The Church, having before her eyes the picture of the generation to which we belong, shares the uneasiness of so many of the people of our time. Moreover, one cannot fail to be worried by the decline of many fundamental values, which constitute an unquestionable good not only for Christian morality but simply for human morality, for moral culture: these values include respect for human life from the moment of conception, respect for marriage in its indissoluble unity, and respect for the stability of the family. Moral permissiveness strikes especially at this most sensitive sphere of life and society. Hand in hand with this go the crisis of truth in human relationships, lack of responsibility for what one says, the purely utilitarian relationship between individual and individual, the loss of a sense of the authentic common good and the ease with which this good is alienated. Finally, there is the “desacralization” that often turns into “dehumanization”: the individual and the society for whom nothing is “sacred” suffer moral decay, in spite of appearances.

[Rich in Mercy (Dives in Misericordia), No. 12]

In view of the foregoing, consider the forewarning in Scripture (cf. Malachi 3:6-7; Hebrews 1:10-12, 13:8; James 1:17):

2Maccabees 6:14a [New American Bible—Revised Edition (NABRE)]:

Thus, in dealing with other nations [i.e., other than the Jewish nation], the Sovereign Lord patiently waits until they reach the full measure of their sins before punishing them; …

[From, https://www.biblegateway.com/passage/?search=2+Macc+6%3A12-17&version=NABRE ]

In directing you to an on-line Bible for examining the passages of Scripture cited, I concurrently make the suggestion of taking care to pray before reading the Holy Bible since the true meaning of Scripture is veiled and can only be discerned by God’s grace through the Holy Spirit [cf. Isaiah 6:9-10 (it is particularly profitable to examine the textual note for this passage in the NABRE); 2Corinthians 3:14-16; 4:3-4—in contrast with Romans 12:1-2].

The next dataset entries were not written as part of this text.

(* ===== verification/Reactor.v ===== *)
(** * The callback reactors ([include/grpcpp/support/client_callback.h])

    Several threads call the methods of one streaming reactor; each atomic access is a
    step.  The accesses are acquire and release ones, so a plain [store] may become
    visible to other threads after later loads of its own thread: with [weak] the store
    of [started_] stays in the thread's store buffer until it is flushed, the thread
    itself sees it at once, and a read-modify-write waits for the thread's own buffer.
    Without [weak] the accesses are sequentially consistent.

    The callers' discipline is the one upstream asks for: holds are added before
    [StartCall], in all fewer than an [int] holds, and only added holds are removed. *)

From Stdlib Require Import ZArith Lia.
From Stdlib Require Import Strings.String Strings.Byte.
From stdpp Require Import base numbers list relations.
From S2P Require Import Prelude Shim.

Local Open Scope Z_scope.

Module Reactor.
Import Grpc.

Definition CallbackUnimplementedStatus : Status :=
  mk_status UNIMPLEMENTED (bs "callback API not supported by egrpc").

Inductive Callback : Type :=
  | OnReadDone (ok : bool)
  | OnWriteDone (ok : bool)
  | OnWritesDoneDone (ok : bool)
  | OnDone (s : Status).

(** ** [ReactorStubState] *)

Record StubState : Type := {
  started_ : bool;
  done_ : bool;
  holds_ : Z;
  log : list Callback;       (* the callbacks made so far *)
}.

Definition new_state : StubState := {| started_ := false; done_ := false; holds_ := 0; log := [] |}.

(** [int] arithmetic of the atomics, which wraps. *)
Definition int_wrap (n : Z) : Z := (n + 2 ^ 31) mod 2 ^ 32 - 2 ^ 31.

(** Where a thread is: before the store of [MarkStarted], the additions of [Hold] and
    [Unhold], the three accesses of [ConsumeDeliverDone], or the call of [OnDone]. *)
Inductive Pc : Type :=
  | Idle
  | AtMarkStarted
  | AtHold (holds : Z)
  | AtUnhold
  | AtLoadStarted
  | AtLoadHolds
  | AtExchange
  | AtOnDone.

#[export] Instance Pc_eq_decision : EqDecision Pc.
Proof. solve_decision. Defined.

Record Thread : Type := {
  pc : Pc;
  buffered : bool;           (* [started_ = true] is in its store buffer *)
}.

Definition idle : Thread := {| pc := Idle; buffered := false |}.

(** The next access of a thread; [None] when it has none or waits for its buffer. *)
Definition access (weak : bool) (t : Thread) (s : StubState) : option (Thread * StubState) :=
  let goto p := {| t with pc := p |} in
  match pc t with
  | Idle => None
  | AtMarkStarted =>
      Some (if weak then ({| pc := AtLoadStarted; buffered := true |}, s)
            else (goto AtLoadStarted, {| s with started_ := true |}))
  | AtHold holds =>
      if buffered t then None else Some (goto Idle, {| s with holds_ := int_wrap (holds_ s + holds) |})
  | AtUnhold =>
      if buffered t then None else Some (goto AtLoadStarted, {| s with holds_ := int_wrap (holds_ s - 1) |})
  | AtLoadStarted => Some (goto (if started_ s || buffered t then AtLoadHolds else Idle), s)
  | AtLoadHolds => Some (goto (if holds_ s <=? 0 then AtExchange else Idle), s)
  | AtExchange =>
      if buffered t then None
      else Some (goto (if done_ s then Idle else AtOnDone), {| s with done_ := true |})
  | AtOnDone => Some (goto Idle, {| s with log := log s ++ [OnDone CallbackUnimplementedStatus] |})
  end.

(** The methods of the streaming reactors. *)
Inductive Method : Type :=
  | StartCall
  | AddHold
  | AddMultipleHolds (holds : Z)
  | RemoveHold
  | StartRead
  | StartWrite
  | StartWriteLast
  | StartWritesDone.

(** Where a method starts and the callbacks it makes at once. *)
Definition begin (m : Method) : Pc * list Callback :=
  match m with
  | StartCall => (AtMarkStarted, [])
  | AddHold => (AtHold 1, [])
  | AddMultipleHolds holds => (AtHold holds, [])
  | RemoveHold => (AtUnhold, [])
  | StartRead => (Idle, [OnReadDone false])
  | StartWrite => (Idle, [OnWriteDone false])
  | StartWriteLast => (Idle, [OnWriteDone false; OnWritesDoneDone false])
  | StartWritesDone => (Idle, [OnWritesDoneDone false])
  end.

(** [ClientUnaryReactor::StartCall] and [CallbackUnaryCall] complete at once. *)
Definition ClientUnaryReactor_StartCall : list Callback := [OnDone CallbackUnimplementedStatus].
Definition CallbackUnaryCall (on_completion : Status → list Callback) : list Callback :=
  on_completion CallbackUnimplementedStatus.

(** The factories bind nothing: the reactor is left as it is. *)
Definition ClientCallbackUnaryFactory_Create (reactor : StubState) : StubState := reactor.
Definition ClientCallbackReaderFactory_Create (reactor : StubState) : StubState := reactor.
Definition ClientCallbackWriterFactory_Create (reactor : StubState) : StubState := reactor.
Definition ClientCallbackReaderWriterFactory_Create (reactor : StubState) : StubState := reactor.

(** ** Threads *)

(** [asked], [outstanding] and [called] record what the callers have done: the holds asked
    for, those added and not yet given back, and whether [StartCall] was called. *)
Record System : Type := {
  stub : StubState;
  threads : list Thread;
  asked : Z;
  outstanding : Z;
  called : bool;
}.

Definition start (n : nat) : System :=
  {| stub := new_state; threads := replicate n idle; asked := 0; outstanding := 0; called := false |}.

Definition adding (t : Thread) : bool := match pc t with AtHold _ => true | _ => false end.

Definition asks (m : Method) : Z :=
  match m with AddHold => 1 | AddMultipleHolds n => n | _ => 0 end.

(** May the callers call the method now? *)
Definition allowed (m : Method) (s : System) : bool :=
  match m with
  | StartCall => forallb (λ t, negb (adding t)) (threads s)
  | AddHold | AddMultipleHolds _ => (0 <=? asks m) && negb (called s) && (asked s + asks m <? 2 ^ 31)
  | RemoveHold => 0 <? outstanding s
  | _ => true
  end.

Definition call (m : Method) (i : nat) (t : Thread) (s : System) : System :=
  let '(p, cbs) := begin m in
  {| stub := {| (stub s) with log := log (stub s) ++ cbs |};
     threads := <[i := {| t with pc := p |}]> (threads s);
     asked := asked s + asks m;
     outstanding := match m with RemoveHold => outstanding s - 1 | _ => outstanding s end;
     called := match m with StartCall => true | _ => called s end |}.

Inductive step (weak : bool) (s : System) : System → Prop :=
  | step_call m i t :
      threads s !! i = Some t → pc t = Idle → allowed m s = true → step weak s (call m i t s)
  | step_access i t t' st :
      threads s !! i = Some t → access weak t (stub s) = Some (t', st) →
      step weak s {| s with stub := st; threads := <[i := t']> (threads s);
                            outstanding := match pc t with AtHold n => outstanding s + n | _ => outstanding s end |}
  | step_flush i t :
      threads s !! i = Some t → buffered t = true →
      step weak s {| s with stub := {| (stub s) with started_ := true |};
                            threads := <[i := {| t with buffered := false |}]> (threads s) |}.

(** The same, as a function of a schedule; [None] when a step is not possible. *)
Inductive Act : Type := Call (m : Method) (i : nat) | Access (i : nat) | Flush (i : nat).

Definition act (weak : bool) (a : Act) (s : System) : option System :=
  match a with
  | Call m i =>
      t ← threads s !! i;
      if bool_decide (pc t = Idle) && allowed m s then Some (call m i t s) else None
  | Access i =>
      t ← threads s !! i;
      r ← access weak t (stub s);
      Some {| s with stub := r.2; threads := <[i := r.1]> (threads s);
                     outstanding := match pc t with AtHold n => outstanding s + n | _ => outstanding s end |}
  | Flush i =>
      t ← threads s !! i;
      if buffered t
      then Some {| s with stub := {| (stub s) with started_ := true |};
                          threads := <[i := {| t with buffered := false |}]> (threads s) |}
      else None
  end.

Fixpoint schedule (weak : bool) (acts : list Act) (s : System) : option System :=
  match acts with
  | [] => Some s
  | a :: acts => s ← act weak a s; schedule weak acts s
  end.

(** No call is under way. *)
Definition quiescent (s : System) : Prop := Forall (λ t, t = idle) (threads s).

Definition is_done (c : Callback) : bool := match c with OnDone _ => true | _ => false end.
Definition dones (s : System) : list Callback := filter (λ c, is_done c = true) (log (stub s)).

Lemma act_step weak a s s' : act weak a s = Some s' → step weak s s'.
Proof.
  destruct a as [m i|i|i]; simpl; intros H; apply bind_Some in H as (t & Ht & H).
  - destruct (bool_decide_reflect (pc t = Idle)) as [Hp|]; [|done]. simpl in H.
    destruct (allowed m s) eqn:Ha; [|done]. injection H as <-. by apply step_call.
  - apply bind_Some in H as ([t' st] & Hr & [= <-]). by eapply step_access.
  - destruct (buffered t) eqn:Hb; [|done]. injection H as <-. by apply step_flush.
Qed.

Lemma schedule_run weak acts s s' : schedule weak acts s = Some s' → rtc (step weak) s s'.
Proof.
  revert s. induction acts as [|a acts IH]; intros s; simpl; [by intros [= ->]|].
  intros (s1 & Hs%act_step & H)%bind_Some. eapply rtc_l; [done|by apply IH].
Qed.

(** ** The invariant *)

(** Sums over the threads. *)
Definition total (f : Thread → Z) (l : list Thread) : Z := foldr (λ t a, f t + a) 0 l.

Definition at_pc (p : Pc) (t : Thread) : Z := if bool_decide (pc t = p) then 1 else 0.
Definition adds (t : Thread) : Z := match pc t with AtHold n => n | _ => 0 end.

Lemma total_insert f (l : list Thread) i t t' : l !! i = Some t → total f (<[i := t']> l) = total f l - f t + f t'.
Proof.
  revert i. induction l as [|u l IH]; intros [|i] H; simplify_eq/=; [lia|]. rewrite IH by done. lia.
Qed.

Lemma total_nonneg f l : (∀ t, t ∈ l → 0 <= f t) → 0 <= total f l.
Proof.
  induction l as [|u l IH]; simpl; intros H; [lia|].
  pose proof (H u ltac:(left)). specialize (IH ltac:(intros t Ht; apply H; by right)). lia.
Qed.

Lemma total_elem f l i t : (∀ t, t ∈ l → 0 <= f t) → l !! i = Some t → f t <= total f l.
Proof.
  revert i. induction l as [|u l IH]; intros [|i] H Hi; simplify_eq/=.
  - pose proof (total_nonneg f l ltac:(intros t' Ht; apply H; by right)). lia.
  - pose proof (H u ltac:(left)). specialize (IH i ltac:(intros t' Ht; apply H; by right) Hi). lia.
Qed.

Lemma at_pc_nonneg p t : 0 <= at_pc p t.
Proof. unfold at_pc. case_bool_decide; lia. Qed.

(** A thread past the test of [started_]. *)
Definition past_started (t : Thread) : bool :=
  match pc t with AtLoadHolds | AtExchange | AtOnDone | AtMarkStarted => true | _ => buffered t end.

(** A thread past the test of [holds_]. *)
Definition past_holds (t : Thread) : bool := match pc t with AtExchange | AtOnDone => true | _ => false end.

Record inv (s : System) : Prop := {
  inv_asked : asked s < 2 ^ 31;
  inv_out : 0 <= outstanding s;
  inv_sum : outstanding s + total adds (threads s) <= asked s - total (at_pc AtUnhold) (threads s);
  inv_holds : holds_ (stub s) = outstanding s + total (at_pc AtUnhold) (threads s);
  inv_adds : ∀ t, t ∈ threads s → 0 <= adds t ∧ (adding t = true → called s = false);
  inv_called : ∀ t, t ∈ threads s → past_started t = true → called s = true;
  inv_started : started_ (stub s) = true → called s = true;
  inv_past : ∀ t, t ∈ threads s → past_holds t = true → holds_ (stub s) = 0;
  inv_done : done_ (stub s) = true → called s = true ∧ holds_ (stub s) = 0;
  inv_once : zlen (dones s) + total (at_pc AtOnDone) (threads s) = if done_ (stub s) then 1 else 0;
}.

Lemma elem_insert (l : list Thread) i u t : t ∈ <[i := u]> l → t = u ∨ t ∈ l.
Proof.
  intros [j Hj]%list_elem_of_lookup. apply list_lookup_insert_Some in Hj as [(_ & -> & _)|[_ Hj]]; [by left|].
  right. by eapply list_elem_of_lookup_2.
Qed.

Lemma adding_adds t : adding t = false → adds t = 0.
Proof. unfold adding, adds. by destruct (pc t). Qed.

Thus, to receive God’s mercy instead of punishment, Pope St. John Paul II appropriately advised us:

It is urgent then that Christians should rediscover the newness of the faith … 

It is urgent to rediscover and to set forth once more the authentic reality of the Christian faith, which is not simply a set of propositions to be accepted with intellectual assent. Rather, faith is a lived knowledge of Christ, a living remembrance of his commandments, and a truth to be lived out.

[The Splendor of Truth, No. 88 (underlined words are in italics in document)]

May the Holy Spirit convict us of sin—the sense of which has been considerably weakened in the modern world(as observed by our beloved Pope)—and enlighten our vision [cf. Ephesians 1:18-19, 4:22-24 (NAB, 1970)].

— Vito Norejko

P.S. The eloquent wording of the Scripture cited in the ending paragraph is as follows.

Ephesians 1:18-19 (NAB, 1970):

May he enlighten your innermost vision that you may know the great hope to which he has called you, the wealth of his glorious heritage to be distributed among the members of the church, and the immeasurable scope of his power in us who believe.

Ephesians 4:22-24 (NAB, 1970):

… you must lay aside your former way of life and the old self which deteriorates through illusion and desire, and acquire a fresh, spiritual way of thinking. You must put on that new man created in God’s image, whose justice and holiness are born of truth.